• What you are asked to do:
Return the listing below in full, exactly.

• Data extracts:
(* ===== verification/Semantic.v ===== *)
(** * Semantic analysis and the catalog (synaptica-gql: semantic.rs, catalog.rs)

    The analyzer walks a program with the set of variables in scope; the in-memory catalog maps
    graph names to metadata, labels and property names. *)
From S2P Require Import Prelude Types Lexer F64 Text Records Ast Expression.
From stdpp Require Import gmap strings.

(** ** catalog.rs

    [Catalog] is the interface a planner would use, [InMemoryCatalog] its one implementation. *)
Module Catalog.
Definition GraphId : Type := Z.
Record GraphMeta := mkGraphMeta { id : GraphId; name : string }.

Class Catalog (C : Type) := {
  get_graph : C → string → option GraphMeta;
  get_labels : C → GraphId → list string;
  get_properties : C → GraphId → string → list string
}.
(** The provided method of the trait. *)
Definition graph_exists `{Catalog C} (c : C) (name : string) : bool :=
  match get_graph c name with Some _ => true | None => false end.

• Your solution:
(* ===== verification/Semantic.v ===== *)
(** * Semantic analysis and the catalog (synaptica-gql: semantic.rs, catalog.rs)

    The analyzer walks a program with the set of variables in scope; the in-memory catalog maps
    graph names to metadata, labels and property names. *)
From S2P Require Import Prelude Types Lexer F64 Text Records Ast Expression.
From stdpp Require Import gmap strings.

(** ** catalog.rs

    [Catalog] is the interface a planner would use, [InMemoryCatalog] its one implementation. *)
Module Catalog.
Definition GraphId : Type := Z.
Record GraphMeta := mkGraphMeta { id : GraphId; name : string }.

Class Catalog (C : Type) := {
  get_graph : C → string → option GraphMeta;
  get_labels : C → GraphId → list string;
  get_properties : C → GraphId → string → list string
}.
(** The provided method of the trait. *)
Definition graph_exists `{Catalog C} (c : C) (name : string) : bool :=
  match get_graph c name with Some _ => true | None => false end.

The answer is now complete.